= Ron Castan =

Australian activist and lawyer (1939-1999)

Aaron Ronald Castan (29 October 1939 – 21 October 1999) was an Australian barrister and human rights advocate.

==Legal career==
Castan played a leading role in some of Australia's more important cases, such as Koowarta v Bjelke-Petersen and the Franklin Dam case. One of his most celebrated roles was that of senior counsel in the Mabo case, which overruled the application of the enlarged doctrine of terra nullius in Australia, to recognize Aboriginal land rights in Australian common law for the first time. Castan spent 10 years preparing and arguing the case on behalf of Eddie Mabo, for which he received widespread acclaim.

In 1985 Castan, along with Uncle Jim Berg, and Ron Merkel, sued the University of Melbourne and the Museum of Victoria for the return of their collections of Indigenous cultural material and through this act created the Koorie Heritage Trust.

He also played a leading role in the legislative discussions on Australian native title law throughout the 1990s, having devised the solution to the standoff in the Australian Senate over the Wik settlement. Additionally, he was a founder of the Victorian Aboriginal Legal Service.

Although he is most famous for his work in constitutional and human rights law, Castan was an expert in many areas of law. The Castan Centre for Human Rights Law at Monash University is named after him, where his daughter, Melissa Castan (herself a human rights scholar), is the centre's director.

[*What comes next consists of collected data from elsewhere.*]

(** * Yasha bot: expression evaluator and ledger (src/main.py)

    A shallow embedding of the calculator ([safe_eval],
    [eval_expression_with_percent]) and of the bookkeeping functions
    ([add_account], [delete_account], [record_transaction],
    [give_balances], [give_account_statement], the archival branch of
    [message_handler]) of src/main.py, with the properties of the
    specification stated over it.

    Conventions.
    - A Python [str] is a [string]; an [ascii] stands for the code point
      of the same number (0..255).
    - A Python [float] is an IEEE 754 binary64 value, modelled by
      [spec_float] with precision 53 and maximal exponent 1024.
    - The module-level dictionaries [accounts] and [archive] and the two
      JSON files are fields of an explicit [state]; every function that
      reads or writes them is a computation in the monad [M].
    - [datetime.utcnow().isoformat()] reads an oracle of clock readings. *)

From Stdlib Require Import ZArith List String Ascii Bool Lia DecimalString.
From Stdlib Require Import DecimalPos.
From Stdlib Require Import Floats.SpecFloat.
Import ListNotations.

Open Scope string_scope.
Open Scope Z_scope.

(** ** Binary64 floats *)

Definition float : Type := spec_float.

Definition prec : Z := 53.
Definition emax : Z := 1024.

Definition fadd : float -> float -> float := SFadd prec emax.
Definition fsub : float -> float -> float := SFsub prec emax.
Definition fmul : float -> float -> float := SFmul prec emax.
Definition fdiv : float -> float -> float := SFdiv prec emax.
Definition fneg : float -> float := SFopp.

Definition is_zero (x : float) : bool :=
  match x with S754_zero _ => true | _ => false end.

Definition sign_bit (x : float) : bool :=
  match x with
  | S754_zero s | S754_infinity s | S754_finite s _ _ => s
  | S754_nan => false
  end.

(** The binary64 value nearest to [n / d] (ties to even), with the sign
    [s]: what Python's [float(str)], the conversion of a numeric literal,
    of an [int] and of a [Decimal] compute. *)
Definition float_of_ratio (s : bool) (n : Z) (d : positive) : float :=
  match n with
  | Zpos p => fdiv (S754_finite s p 0) (S754_finite false d 0)
  | _ => S754_zero s
  end.

Definition float_of_Z (n : Z) : float :=
  float_of_ratio (n <? 0) (Z.abs n) 1.

(** The exact value of a finite float as a fraction [num / den] of its
    magnitude. *)
Definition magnitude (x : float) : Z * positive :=
  match x with
  | S754_finite _ m e =>
      match e with
      | Zneg k => (Zpos m, Pos.pow 2 k)
      | _ => (Zpos m * 2 ^ e, 1%positive)
      end
  | _ => (0, 1%positive)
  end.

(** ** Characters and strings *)

(** [str.isspace] and the regular expression class [\s] on the code
    points below 256. *)
Definition is_space (c : ascii) : bool :=
  let n := N_of_ascii c in
  (((9 <=? n) && (n <=? 13)) || ((28 <=? n) && (n <=? 32))
   || (n =? 133) || (n =? 160))%N.

Definition is_digit (c : ascii) : bool :=
  let n := N_of_ascii c in ((48 <=? n) && (n <=? 57))%N.

Definition newline : ascii := ascii_of_nat 10.

Fixpoint lstrip (s : string) : string :=
  match s with
  | String c r => if is_space c then lstrip r else s
  | EmptyString => EmptyString
  end.

Fixpoint rstrip (s : string) : string :=
  match s with
  | EmptyString => EmptyString
  | String c r =>
      match rstrip r with
      | EmptyString => if is_space c then EmptyString else String c EmptyString
      | r' => String c r'
      end
  end.

(** [str.strip()] *)
Definition strip (s : string) : string := rstrip (lstrip s).

(** [c in s] for a one-character [c] *)
Fixpoint contains (c : ascii) (s : string) : bool :=
  match s with
  | EmptyString => false
  | String a r => Ascii.eqb a c || contains c r
  end.

(** [s.replace(a, b)] for one-character [a] and [b] *)
Fixpoint replace (a b : ascii) (s : string) : string :=
  match s with
  | EmptyString => EmptyString
  | String c r => String (if Ascii.eqb c a then b else c) (replace a b r)
  end.

Fixpoint all_chars (p : ascii -> bool) (s : string) : bool :=
  match s with
  | EmptyString => true
  | String c r => p c && all_chars p r
  end.

(** The value of a string of decimal digits, most significant first. *)
Fixpoint digits_value (acc : Z) (s : string) : Z :=
  match s with
  | EmptyString => acc
  | String c r => digits_value (10 * acc + (Z.of_N (N_of_ascii c) - 48)) r
  end.

(** The longest prefix of digits and the rest: the greedy [[0-9]*]. *)
Fixpoint span_digits (s : string) : string * string :=
  match s with
  | String c r =>
      if is_digit c then let (d, t) := span_digits r in (String c d, t)
      else (EmptyString, s)
  | EmptyString => (EmptyString, EmptyString)
  end.

(** ** The regular expressions of the calculator *)

(** [[0-9]+(?:\.[0-9]+)?] at the start of [s]: the text matched and the
    rest. In both patterns of the source the number is followed by
    [\s*%], which starts with neither a digit nor a dot, so the greedy
    choice is the only one a backtracking matcher can succeed with. *)
Definition match_number (s : string) : option (string * string) :=
  match span_digits s with
  | (EmptyString, _) => None
  | (ip, r) =>
      match r with
      | String c r' =>
          if Ascii.eqb c "." then
            match span_digits r' with
            | (EmptyString, _) => Some (ip, r)
            | (fp, r'') => Some (ip ++ "." ++ fp, r'')
            end
          else Some (ip, r)
      | EmptyString => Some (ip, r)
      end
  end.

Castan also committed himself to human rights. For several years he worked as a Human Rights and Equal Opportunity Commissioner in Victoria.

==Personal life==
Castan was a member of the Smorgon family and a child of Russian Jewish immigrants who migrated to Australia. He was considered a Jewish community leader.

Castan died suddenly at age 59 due to a complication following surgery. After his death, tributes flowed from the legal and political community, and he was described by Senator Aden Ridgeway as "the great white warrior against racism".